The connection between business culture in Silicon Valley and the episode were noted by Washington Post writer Alyssa Rosenberg, who wrote, "'Silicon Valley' gives lie to the idea that the tech industry is a pure meritocracy, or even that it functions with anything close to perfect efficiency", going on to reference a scene in the episode where Gavin informs Richard that Pied Piper's algorithm is the only way to make Nucleus work as an example of true meritocracy.

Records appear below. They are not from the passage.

Lemma get_user_info_status_error_witness :
  result_of (get_user_info (py := ascii_builtins) "ann"
               (peer [Raise (HTTPStatusError 404)] []))
  = Ok "User ann not found.".
Proof.
  apply (get_user_info_status_error (py := ascii_builtins) "ann"
           (peer [Raise (HTTPStatusError 404)] []) 404 []); reflexivity.
Defined.

Lemma get_top_articles_blocks_witness :
  result_of (get_top_articles (py := ascii_builtins)
               (peer [Ok (JList [sample_article; sparse_article])] []))
  = Ok (articles_header
        ++ cat (List.map (article_block (py := ascii_builtins))
                  [sample_article; sparse_article])).
Proof.
  apply (get_top_articles_blocks (py := ascii_builtins) sample_article [sparse_article]
           (peer [Ok (JList [sample_article; sparse_article])] []) []); reflexivity.
Defined.

Lemma formatters_empty_input_witness :
  format_articles (py := ascii_builtins) (JList []) = Ok "No articles found."
  /\ format_article_details (py := ascii_builtins) (JObj []) = Ok "Article not found."
  /\ format_user_profile (py := ascii_builtins) JNull = Ok "User not found.".
Proof.
  split; [|split].
  - apply (formatters_empty_input (py := ascii_builtins) (JList [])). reflexivity.
  - apply (formatters_empty_input (py := ascii_builtins) (JObj [])). reflexivity.
  - apply (formatters_empty_input (py := ascii_builtins) JNull). reflexivity.
Defined.
(** * The RunPod job handler of the DeepSeek-OCR image (handler.py)

    A shallow embedding of [handler.py]: the handler resolves the PDF of a
    job, runs the OCR pipeline as a child process, collects the files the
    pipeline wrote and removes the temporary files it created itself.

    The file system is a finite map from paths to nodes, threaded through a
    state-and-exception monad; the outside world (HTTP, the child process,
    the names [tempfile] draws, the operating system's refusals) enters as
    a record of functions, [Host]. *)

From Stdlib Require Import ZArith NArith Lia.
From Stdlib Require Strings.Byte.
From Stdlib.Strings Require Import Ascii.
From stdpp Require Import gmap strings list fin_maps.

Ltac Zify.zify_post_hook ::= Z.to_euclidean_division_equations.

Local Open Scope string_scope.
Local Open Scope list_scope.

(** ** Python values *)

Definition bytes := list Byte.byte.

(** A [str] decoded from bytes (the text of a file, the captured output of
    the child process) is kept as its sequence of code points; the [str]
    values the handler only passes around (paths, command words) are kept
    as [string]. *)
Definition unicode := list N.

Inductive value :=
| VStr (s : string)
| VText (t : unicode)
| VInt (z : Z).

#[global] Instance value_eq_dec : EqDecision value.
Proof. solve_decision. Defined.

(** ** Exceptions *)

Inductive exn :=
| HandlerError (msg : string)
| HTTPError (status : Z)
| RequestException
| BinasciiError
| ValueError
| UnicodeDecodeError
| UnicodeEncodeError
| FileExistsError
| FileNotFoundError
| NotADirectoryError
| IsADirectoryError
| PermissionError.

(** [except OSError] catches the operating system's errors; the exceptions of
    [requests] derive from [IOError], which is [OSError]. *)
Definition is_OSError (e : exn) : bool :=
  match e with
  | FileExistsError | FileNotFoundError | NotADirectoryError
  | IsADirectoryError | PermissionError | HTTPError _ | RequestException => true
  | _ => false
  end.

Inductive result (A : Type) :=
| Ok (a : A)
| Raise (e : exn).
Arguments Ok {A} a.
Arguments Raise {A} e.

Definition result_map {A B} (f : A → B) (r : result A) : result B :=
  match r with Ok a => Ok (f a) | Raise e => Raise e end.

(** ** base64 (Python's [base64] over [binascii]) *)

Module Base64.

Local Open Scope N_scope.

Definition byte_of_N (n : N) : Byte.byte :=
  default Byte.x00 (Byte.of_N (n mod 256)).

Definition alphabet : bytes :=
  String.list_byte_of_string
    "ABCDEFGHIJKLMNOPQRSTUVWXYZabcdefghijklmnopqrstuvwxyz0123456789+/".

Definition BASE64_PAD : Byte.byte := Byte.x3d.

(** [table_b2a_base64]: the character of a 6-bit value. *)
Definition b2a (v : N) : Byte.byte := nth (N.to_nat v) alphabet BASE64_PAD.

Fixpoint index_of (c : Byte.byte) (l : bytes) (i : N) : option N :=
  match l with
  | [] => None
  | x :: l' => if Byte.eqb x c then Some i else index_of c l' (i + 1)
  end.

(** [table_a2b_base64]: the 6-bit value of a character, none outside the
    alphabet. *)
Definition a2b (c : Byte.byte) : option N := index_of c alphabet 0.
(** * Fault collapsing and implication over Roth's five-valued algebra

    A shallow embedding of [collapser.py] and [imply.py].  The module
    [cframe] (Roth values, gates, circuits, faults, fault classes) is
    imported by both programs but is not part of the sources; its data
    types are modelled from the specification and marked as such. *)

From Stdlib Require Import String List Bool Arith Lia.
Import ListNotations.
Open Scope string_scope.

(* ------------------------------------------------------------------ *)
(** ** The five values *)

Module Roth.

(** Modelled from the spec: the value domain of [cframe.Roth],
    V = {Zero, One, X, D, D_b}. *)
Inductive t : Set := Zero | One | X | D | D_b.

Definition eqb (a b : t) : bool :=
  match a, b with
  | Zero, Zero | One, One | X, X | D, D | D_b, D_b => true
  | _, _ => false
  end.

(** Modelled from the spec: [cframe.Roth.invert] swaps 0 and 1, D and
    D_b, and leaves X. *)
Definition invert (v : t) : t :=
  match v with
  | Zero => One | One => Zero | X => X | D => D_b | D_b => D
  end.

(** Good-circuit and faulty-circuit components; [None] is unknown. *)
Definition good (v : t) : option bool :=
  match v with
  | Zero | D_b => Some false
  | One | D => Some true
  | X => None
  end.

Definition bad (v : t) : option bool :=
  match v with
  | Zero | D => Some false
  | One | D_b => Some true
  | X => None
  end.

(** A pair whose faulty component alone is unknown is encoded by its
    good component: the laws of section 8 ask for AND of D_b and X to
    be Zero and for OR of D and X to be One. *)
Definition encode (g b : option bool) : t :=
  match g, b with
  | Some true, Some true => One
  | Some false, Some false => Zero
  | Some true, Some false => D
  | Some false, Some true => D_b
  | Some true, None => One
  | Some false, None => Zero
  | None, _ => X
  end.

Definition and3 (a b : option bool) : option bool :=
  match a, b with
  | Some false, _ | _, Some false => Some false
  | Some true, Some true => Some true
  | _, _ => None
  end.

Definition or3 (a b : option bool) : option bool :=
  match a, b with
  | Some true, _ | _, Some true => Some true
  | Some false, Some false => Some false
  | _, _ => None
  end.

Definition xor3 (a b : option bool) : option bool :=
  match a, b with
  | Some x, Some y => Some (xorb x y)
  | _, _ => None
  end.

Definition lift2 (f : option bool -> option bool -> option bool)
    (a b : t) : t :=
  encode (f (good a) (good b)) (f (bad a) (bad b)).

(** Modelled from the spec: [cframe.Roth.operate], the n-ary reduction
    of the binary operator of the given kind, computed component-wise
    on the good and the faulty circuit and encoded back into V.  The
    development below takes the operator as a parameter; this instance
    is used for the concrete circuits only. *)
Definition operate (kind : string) (values : list t) : t :=
  if kind =? "AND" then fold_left (lift2 and3) values One
  else if kind =? "OR" then fold_left (lift2 or3) values Zero
  else if kind =? "XOR" then fold_left (lift2 xor3) values Zero
  else X.

End Roth.

Abbreviation Roth := Roth.t.

(* ------------------------------------------------------------------ *)
(** ** Faults, gates, circuits *)

Module Fault.

(** Modelled from the spec: [cframe.Fault(value, stem, branch=None)];
    equality is component-wise. *)
Record t : Set := mk { value : Roth; stem : string; branch : option string }.

Definition is_branch (f : t) : bool :=
  match branch f with Some _ => true | None => false end.

Definition eqb (a b : t) : bool :=
  Roth.eqb (value a) (value b) && (stem a =? stem b) &&
  match branch a, branch b with
  | Some x, Some y => x =? y
  | None, None => true
  | _, _ => false
  end.

End Fault.

Abbreviation Fault := Fault.t.

Module Gate.

(** Modelled from the spec: a gate of [cframe.Circuit]. *)
Record t : Set := mk {
  name : string;
  gatetype : string;
  fanin : list string;
  fanout : list string;
  value : Roth;
  flag : bool
}.

Definition set_value (v : Roth) (g : t) : t :=
  mk (name g) (gatetype g) (fanin g) (fanout g) v (flag g).

Definition set_flag (b : bool) (g : t) : t :=
  mk (name g) (gatetype g) (fanin g) (fanout g) (value g) b.

End Gate.

Abbreviation Gate := Gate.t.

(** [gatemap] is a Python dict: iteration follows insertion order, which
    the D-frontier scans depend on, so it is kept as an association list
    read and written at the first entry of a key. *)
Definition Gatemap := list (string * Gate).

Record Circuit : Type := mkCircuit {
  gatemap : Gatemap;
  inputs : list string;
  outputs : list string
}.

Fixpoint lookup (k : string) (m : Gatemap) : option Gate :=
  match m with
  | [] => None
  | (k', g) :: m' => if k' =? k then Some g else lookup k m'
  end.

Fixpoint update (k : string) (f : Gate -> Gate) (m : Gatemap) : Gatemap :=
  match m with
  | [] => []
  | (k', g) :: m' => if k' =? k then (k', f g) :: m' else (k', g) :: update k f m'
  end.

Definition with_gatemap (c : Circuit) (m : Gatemap) : Circuit :=
  mkCircuit m (inputs c) (outputs c).

(* ------------------------------------------------------------------ *)
(** ** Control flow of the Python code

    A statement runs on the circuit and ends normally, by a [return] of
    the enclosing function, or by an exception.  Gate values written
    before a conflict stay written. *)

Inductive exn : Set :=
  KeyError | IndexError | UnboundLocalError | AttributeError | RecursionError
| SystemExit.

Inductive res (A : Type) : Type :=
| Norm (a : A)
| Retn (b : bool)
| Raise (e : exn).
Arguments Norm {A} a.
Arguments Retn {A} b.
Arguments Raise {A} e.

(** Statements over a mutable state [St]: the circuit for the engine, the
    text written so far for the report writers. *)
Definition ST (St A : Type) : Type := St -> St * res A.

Definition M (A : Type) : Type := ST Circuit A.

Definition ret {St A} (a : A) : ST St A := fun s => (s, Norm a).
Definition return_ {St A} (b : bool) : ST St A := fun s => (s, Retn b).
Definition raise {St A} (e : exn) : ST St A := fun s => (s, Raise e).

Definition bind {St A B} (m : ST St A) (k : A -> ST St B) : ST St B :=
  fun s =>
    match m s with
    | (s', Norm a) => k a s'
    | (s', Retn b) => (s', Retn b)
    | (s', Raise e) => (s', Raise e)
    end.
(** The Predictions tab: [risk_model.predict_proba(risk_df)[0][1]],
    [yield_model.predict(yield_df)[0]], the label and its colour, and
    then the widgets, in the order of the script. *)
Definition predictions (md : models)
    (risk_df yield_df : list (gmap string cell)) (temp_delta gdp_delta : Q)
    : M outcome :=
  proba ← call_predict_proba md risk_df;
  proba0 ← lift (index proba 0);
  risk_prob ← lift (index proba0 1);
  yhat ← call_predict md yield_df;
  yield_pred ← lift (index yhat 0);
  let l := risk_label risk_prob temp_delta gdp_delta in
  show (Markdown l (color l));;
  st_progress risk_prob;;
  show (Caption risk_prob);;
  show (Metric yield_pred);;
  show (Info temp_delta gdp_delta);;
  mret {| out_risk_df := risk_df; out_yield_df := yield_df;
          out_risk_prob := risk_prob; out_yield_pred := yield_pred;
          out_risk_label := l; out_color := color l |}.

(** The script for a chosen country and shock. *)
Definition script (md : models) (df : list row) (country : string)
    (temp_delta gdp_delta : Q) : M outcome :=
  inputs ← lift (data_prep df country temp_delta gdp_delta);
  predictions md inputs.1 inputs.2 temp_delta gdp_delta.

(** The script driven by the sidebar: [None] when a slider position
    does not exist. *)
Definition app (md : models) (df : list row) (country : string)
    (temp_pos gdp_pos : option nat) : option (M outcome) :=
  match temp_delta_slider temp_pos, gdp_delta_slider gdp_pos with
  | Some temp_delta, Some gdp_delta =>
      Some (script md df country temp_delta (inject_Z gdp_delta))
  | _, _ => None
  end.

(** Ascending by year. *)
Definition Year_le (a b : row) : Prop := (Year a ≤ Year b)%Z.

(** ** Sidebar: the country selector *)

(** [df["Country"].unique()]: every value once, in order of first
    appearance. *)
Fixpoint unique (l : list string) : list string :=
  match l with
  | [] => []
  | x :: l' => x :: filter (λ y, y ≠ x) (unique l')
  end.

(** [sorted(...)] on strings (code-point order), by insertion. *)
Fixpoint insert_sorted (x : string) (l : list string) : list string :=
  match l with
  | [] => [x]
  | y :: l' => if String.leb x y then x :: l else y :: insert_sorted x l'
  end.

Definition sorted (l : list string) : list string :=
  foldr insert_sorted [] l.

(** The options of the country selector:
    [sorted(df["Country"].unique())]. *)
Definition country_options (df : list row) : list string :=
  sorted (unique (Country <$> df)).

(** [st.selectbox(label, options)]: the first option until another one
    is picked; nothing when there is no such option. *)
Definition selectbox (options : list string) (pos : option nat)
    : option string :=
  options !! default 0%nat pos.
Lemma C10_gate_witness :
  let w :=
    pcm_worker (unit_config 5)
      [read_tick [] true false; read_tick loud_read true false] in
  let s := fst (pcm_loop (unit_config 5) [loud_read]) in
  let ticks := [read_tick quiet_read false false] in
  let t := read_tick quiet_read false false in
  let s1 :=
    fst (run_loop audioop_rms floor_log (unit_config 5)
           (pcm_sample_size (format (unit_config 5))) s
           (map (@in_data Byte.byte) ticks)) in
  let w1 :=
    fold_left (worker_step audioop_rms floor_log (unit_config 5) pcm_sample_size)
      ticks w in
  w1 = {| at_point := AtRead s1;
          session := session w;
          events := events w ++ repeat (EvRead (session w)) (length ticks) |}
  /\
  (forall frames,
      snd (recording_task_step audioop_rms floor_log (unit_config 5)
             (pcm_sample_size (format (unit_config 5))) s1 (in_data t))
      = Some frames ->
      resume_set t = false ->
      worker_step audioop_rms floor_log (unit_config 5) pcm_sample_size w1 t =
      {| at_point := AtWait;
         session := session w;
         events := events w1 ++ [EvRead (session w); EvClose (session w)] |}).
Proof.
  apply (C10_gate_is_consulted_only_on_a_yield audioop_rms floor_log
           (unit_config 5) pcm_sample_size
           (pcm_worker (unit_config 5)
              [read_tick [] true false; read_tick loud_read true false])
           (fst (pcm_loop (unit_config 5) [loud_read]))
           [read_tick quiet_read false false]
           (read_tick quiet_read false false)).
  - vm_compute. reflexivity.
  - repeat constructor.
  - vm_compute. reflexivity.
Defined.

(** An utterance completed while the gate is cleared is dropped: the stream
    is closed and the worker waits. *)
Lemma paused_utterance_is_dropped :
  let w :=
    pcm_worker (unit_config 5)
      [read_tick [] true false;
       read_tick loud_read true false;
       read_tick quiet_read false false;
       read_tick quiet_read false false] in
  at_point w = AtWait /\
  events w =
    [EvOpen 0%nat; EvRead 0%nat; EvRead 0%nat; EvRead 0%nat; EvClose 0%nat].
Proof. cbv zeta. split; vm_compute; reflexivity. Qed.

(** Silence with the gate cleared all along: the worker keeps reading. *)
Lemma paused_silence_keeps_reading :
  let w := pcm_worker (unit_config 5) paused_silence_ticks in
  (exists s, at_point w = AtRead s) /\
  events w = [EvOpen 0%nat; EvRead 0%nat; EvRead 0%nat; EvRead 0%nat].
Proof. cbv zeta. split; [eexists|]; vm_compute; reflexivity. Qed.

(** * Further properties of the segmentation loop *)

Section LoopExtras.

Context {byte : Type}.
Variable rms : list byte -> Z -> Z.
Variable log : Q -> Q -> Q.
Variable config : RecordingConfig.
Variable sample_width : Z.

Local Abbreviation step := (recording_task_step rms log config sample_width).
Local Abbreviation decision := (interval_decision rms log config sample_width).
Local Abbreviation run := (run_loop rms log config sample_width).
Local Abbreviation decisions := (run_decisions rms log config sample_width).
Local Abbreviation interval_sec := (record_interval_sec config).
(** * Scalar transport orchestration of swirl_lm: [swirl_lm/equations/scalars.py]

    A shallow embedding of the [Scalars] class (boundary/source registries,
    halo synchronisation adapter, right-hand-side assembly and the
    [prestep] / [prediction_step] / [correction_step] cycle) together with
    the properties of the specification that concern it.

    Modelling conventions.
    - A [FlowFieldVal] is the ordered sequence of the values of one physical
      quantity over the local partition, halo included.  The nest structure
      that [tf.nest.map_structure] compares is the length of that sequence.
    - Cell arithmetic is exact rational arithmetic ([Qc]); the rounding of
      the tensor back end is outside the model, and so are its infinities:
      a quotient by zero is zero in [Qc].
    - A [FlowFieldMap] (a Python dict from names to fields) is a
      [gmap string].
    - Python exceptions are values of [error]; calls into collaborators
      (halo exchange, immersed boundary, turbulence closure, debug hook) are
      recorded in a call log, so that the number and the order of the calls
      can be stated.

    The sampler of the fire example ([swirl_lm/example/fire/fire_uq.py])
    and the lookup-table utilities of the radiation optics
    ([swirl_lm/physics/radiation/optics/optics_utils.py]) are embedded in
    modules of their own, [FireUQ] and [OpticsUtils]. *)

From Stdlib Require Import QArith Qcanon.
From Stdlib Require Qcabs Qround.
From stdpp Require Import gmap strings list fin_maps pretty.

Open Scope string_scope.
Open Scope list_scope.

(* The solvers of stdpp clear hypotheses by name. *)
#[global] Set Warnings "-clear-no-such-hyp".

(** ** Fields and structure-preserving maps *)

Abbreviation FlowFieldVal := (list Qc).
Abbreviation FlowFieldMap := (gmap string FlowFieldVal).

(** Modelled from the spec: the protobuf enumerations [numerics_pb2] and
    [thermodynamics_pb2] are not part of the sources at hand.  The source
    names one time-integration scheme, and "any other requested scheme" is
    an error; the solver mode is "{anelastic, other}". *)
Inductive TimeIntegrationScheme : Type :=
| TIME_SCHEME_CN_EXPLICIT_ITERATION
| TIME_SCHEME_OTHER (number : nat).
(* ===== verification/Prelude.v ===== *)
(** * asteria-bot-lucid: a verification development

    The repository builds and submits one kind of Cardano transaction,
    "create ship", for the Asteria game, with the Lucid off-chain library.
    Its sources are [src/transactions/utils.ts] (provider set-up, the
    reference-script resolver, a JSON writer and the fuel arithmetic) and
    [src/transactions/create-ship.ts] (the transaction builder
    [createShip]).  The builder reads the Asteria UTxO, which holds a
    counter and an admin token, and builds one transaction that spends
    it, pays it back with the counter incremented and the fee added,
    mints a ship token and a pilot token named after the counter, and
    creates the ship's own UTxO at the Spacetime address; it then has the
    transaction signed and submits it.

    ** How the program is modelled

    The sources are asynchronous JavaScript over a library and a remote
    provider.  A value that may be [undefined] is an [option]; a [bigint]
    is a [Z] (it has no width, nothing wraps); an object used as a map
    from asset units to quantities is a [gmap string Z]; a thrown
    exception is a value of [error] and a computation that may throw is a
    [result].  A function that awaits calls is a program of type [prog]
    (file [Lucid]): a tree whose nodes are the calls ([request]) and whose
    branches are indexed by the answers, a value or a rejection.  The
    relation [runs p t r] says that the list of calls and answers [t] is
    an execution of [p] ending in [r]; the theorems about [createShip]
    quantify over every [t], that is over every behaviour of the
    environment, the provider and the wallet.  [run] executes a program
    against a handler and [accepts] decides [runs], so the examples are
    checked by evaluation.  Programs are finite trees and every run of
    [createShip] has at most ten calls ([createShip_calls]).

    The pure functions of Lucid that the sources call are the class
    [LucidLib]; what the sources rely on is [LucidLaws] (units are
    unambiguous and never [lovelace], text encoding is injective, the
    codec reads back what it writes).  The theorems of [CreateShip] are
    proved against the interface; [LucidRef] discharges it with an
    instance that computes.

    ** Files

    - [Prelude] (this file): exceptions, results and their monad,
      JavaScript's falsy test ([Falsy], [truthy_or]), [bigint] addition
      with [undefined], the hint database [asteria], the tactics
      [inv_result] and [case_result], and lemmas on strings.
    - [Fuel]: [abs], [distance], [required_fuel] of [utils.ts]
      (lines 23, 40-46).  [distance] is the Manhattan norm
      ([distance_norm]) and induces a metric on positions; a detour never
      saves fuel ([trip_fuel_detour]); nothing checks signs
      ([required_fuel_neg]).
    - [Lucid]: the library interface: the data ([OutRef], [Script],
      [UTxO], [Data]), [LucidLib] and [LucidLaws], a transaction under
      construction as the list of builder calls ([Tx], [readFrom],
      [mintAssets], [collectFrom], [payToContract]), the calls and
      programs ([request], [prog], [runs], [run], [accepts]) with their
      adequacy lemmas ([run_runs], [runs_run], [accepts_runs],
      [runs_det]) and the tactics that execute a program symbolically
      ([runs_Ok], [runs_all]).
    - [Types]: the datum schemas of [./types.ts], which is imported by
      the builder and is not among the sources: the three records and
      their casts to and from [Data].
    - [Utils]: [lucidBase] (lines 3-12), [writeJson] (14-21) and
      [fetchReferenceScript] (25-38) of [utils.ts] as programs, each with
      the characterisation of all its executions.
    - [CreateShip]: [createShip] (lines 19-130 of [create-ship.ts]): one
      definition per [const] of lines 59-97, [createShipTx] for the
      builder chain of lines 98-124, and the function itself.  The
      theorems: the successful runs exactly ([createShip_Ok]); what such
      a run built: the counter incremented by one, the fee added, one
      ship and one pilot token minted with the names of the counter
      read, the ship output ([createShip_increments_counter],
      [createShip_mints], [createShip_ship_output]); the failures: the
      missing seed, a reference without its script, the Asteria UTxO
      without its datum, rejections propagated unchanged, a
      transaction submitted exactly when the run returns, the list of
      exceptions a run can end with ([missing_seed_aborts],
      [missing_script_aborts], [missing_datum_aborts],
      [rejection_propagates], [submits_iff_returns],
      [createShip_errors]); that names are
      unique across counters ([ship_tokens_unique]); what the
      transaction leaves to the wallet, the pilot token among it
      ([createShip_value_flow]); when it is well formed
      ([createShip_well_formed]); and that the datums written decode
      to the records they were made from ([datums_roundtrip]).
    - [Hex]: [toHex] and [fromHex] with their round trips.
    - [Cbor]: a CBOR codec for Plutus data, with the round trip
      [decode_encode] and well-formedness of what is read ([decode_wf]).
    - [LucidRef]: the reference instance of [LucidLib] and the proof of
      [LucidLaws]; the bounds the 32 bytes of an asset name put on the
      counter ([shipTokenUnit_ref], [pilotTokenUnit_ref]) and the bytes
      of the Asteria datum ([asteriaOutputDatum_ref]).
    - [Chain]: a provider to run against, modelled from the
      specification: a [World] of unspent outputs that the lookups read
      and [submit] changes.  The handler [node] answers every call;
      [apply_tx] applies a transaction atomically when all it spends and
      refers to is unspent and rejects it otherwise.  The theorems: a
      run against the handler is the execution it serves
      ([run_serves]), applying keeps output references unique
      ([after_wf]), what is spent is gone ([spent_gone],
      [double_spend]), and only an accepted [submit] changes the chain
      ([serves_quiet]).
    - [Asteria]: the protocol of the specification's data model: the
      abstract [State] (counter, balance, ships) with its one
      transition [create], and [represents], which says when a chain
      holds such a state for a [Deployment].  The theorems relate the
      builder to it: one run is one step ([createShip_refines]), [n]
      runs are [n] steps ([createShip_iterates]), the ships keep
      different tokens ([ships_distinct]), a run changes the chain at
      most once and as a whole ([createShip_atomic]), and of two runs
      that race for the same Asteria UTxO the first to submit wins and
      the other is rejected ([createShip_race]).  A chain holds at most
      one state ([represents_unique]).
    - [Pool]: several programs against one handler.  A JavaScript
      function is interrupted only at an [await], so a pool of runs
      executes one call per turn: [run_pool] runs a list of programs
      under a schedule (which program makes its next call) and records
      the calls, each tagged with its program.  The theorems connect
      the pool to its programs ([run_pool_serves], [run_pool_follows],
      [run_pool_finished]) and to [run] ([run_pool_turns]); a program
      that made some of its calls can make the rest
      ([follows_completes]), and [n] programs of at most [k] calls make
      at most [k * n] together ([threads_length]).
    - [Interleave]: any number of runs of [createShip], each with its
      own arguments ([Order]), against one node, in any order of their
      calls.  The chain ends holding the state after the steps of the
      runs that won ([createShip_interleaved], [interleaved_counter]);
      the interleaving is equivalent to the winners running in
      sequence ([interleaving_serializable], [pool_serializable]); some
      run wins ([some_run_wins]); a run that loses has lost to a double
      spend ([losers_double_spend]); a run returns exactly when it won
      ([winners_returned]); every run ends within ten turns
      ([pool_terminates]); all of it for a pool under a fair schedule
      ([pool_outcome]); and without contention every run wins
      ([pool_in_turn]).
    - [System]: the invocations and the chain as a transition system.
      A configuration ([Config]) is the chain and the runs that were
      started, each with its order and what is left of its program; a
      step ([step], an inductive relation) starts a run for an order or
      lets one run pass one [await].  [run_system] executes a list of
      actions and describes the same executions as the relation
      ([system_executable]); the pool of [Pool] is the system with its
      runs started ([run_system_pool]).  The invariant [Inv] is kept by
      every step ([inv_step]), and a step of the system is a step of
      the protocol or none ([step_simulates]).  The theorems hold at
      every moment, for runs that have ended, runs between two calls
      and runs that never take another turn: the chain holds the state
      after the accepted orders ([system_refines]), the counter never
      goes back ([counter_monotone]), a pool stopped anywhere has left
      the state of its winners ([pool_at_any_moment]), there are at
      most ten calls for each run ([calls_bounded]), and ten turns for
      each run end them all from wherever they are
      ([system_terminates]).
    - [Scenario]: a concrete chain with the counter at 5, the runs of
      [createShip] against the node in it (one run, runs in sequence, a
      race, a pool of two under a schedule, a pool that is stopped, the
      system with a run that is killed, the runs that fail), and the
      theorems of the other files applied to these runs.

    ** Bounds and fuel

    Programs are finite trees: [run] and [run_pool] are structural and
    need no fuel.  The bound of ten turns per run in [pool_terminates]
    and [pool_outcome] is the number of calls of the longest execution
    of [createShip] ([createShip_ends_within], [createShip_calls]); a
    run that fails earlier needs fewer, and turns given to a run that
    has ended are lost.  The same bound, for executions that need not
    be complete, is [calls_bounded]; [steps] and [run_system] take
    lists of any length.  The CBOR reader [decode] takes fuel for the
    nesting depth, and the length of the input is enough
    ([decode_all]).  Integers are [Z]: a [bigint] does not wrap.  The
    32 bytes of an asset name bound the counter ([shipTokenUnit_ref],
    [pilotTokenUnit_ref]); the theorems on chains ask that the units of
    the ships to come can be minted ([mintable]).

    ** What is not modelled

    In [CreateShip] and [Utils] the provider, the wallet and the chain
    are arbitrary: every theorem there holds for all their answers.  The
    node of [Chain] checks that inputs are unspent and nothing else: no
    signatures, fees, balancing or script evaluation, so it accepts
    transactions a real node would refuse, and the refinement theorems
    say what the builder does on a chain that lets it.  Inside Lucid,
    [complete] (coin selection, fees, script evaluation) and the two
    hashes (Blake2b, Bech32) are not modelled: [complete] returns the
    transaction as built, the hashes are functions the theorems assume
    nothing about beyond [represents].  What [complete] has to balance
    is stated on the calls ([tx_surplus], [createShip_value_flow]); the
    wallet's own outputs are not on the chain of [Chain].
    [well_formed] holds the rules that can be read off the builder
    calls; the minimum lovelace by size, collateral and execution units
    are not among them.  The validators of Asteria and Spacetime and
    the other transitions of the game are not in the repository.  The
    runs of a pool share one process environment, and a chain never
    rolls back.  In [System] a run that stops is one that takes no more
    turns: it stops between two calls, or after a call whose answer it
    never uses; a request that the node serves twice, or that is lost
    on its way, is not an execution of the model.  [distance] and [required_fuel] are called by nothing
    in the repository, so no theorem relates them to the fuel of a
    ship.  The import lines and [types.ts] itself are not among the
    sources: the schemas are modelled from their use.

    ** Plan

    The sources are covered: every function of the two files is a
    definition, and every line of them that is not an import or blank
    is mapped; the executions are covered from one run to any number of
    runs at any moment.  What could still be added is on the side of
    the environment, and the repository and its specification say
    nothing to model it from: a wallet with its own outputs, so that
    [complete] can be modelled as coin selection and [tx_surplus]
    discharged against it; and a chain that can roll back. *)

From stdpp Require Import base tactics numbers option list strings.
From Stdlib Require Import ZArith Lia.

The episode's ending, with Raviga's hostile takeover of Pied Piper and Richard being forcefully exited from Pied Piper, was also noted.

===Awards===
Alec Berg was nominated for a Primetime Emmy Awards for Outstanding Writing for a Comedy Series for writing "Two Days of the Condor", accounting for one of the three Primetime Emmy Award nominations Silicon Valley received that season, alongside the season two episode "Sand Hill Shuffle" and the series as a whole.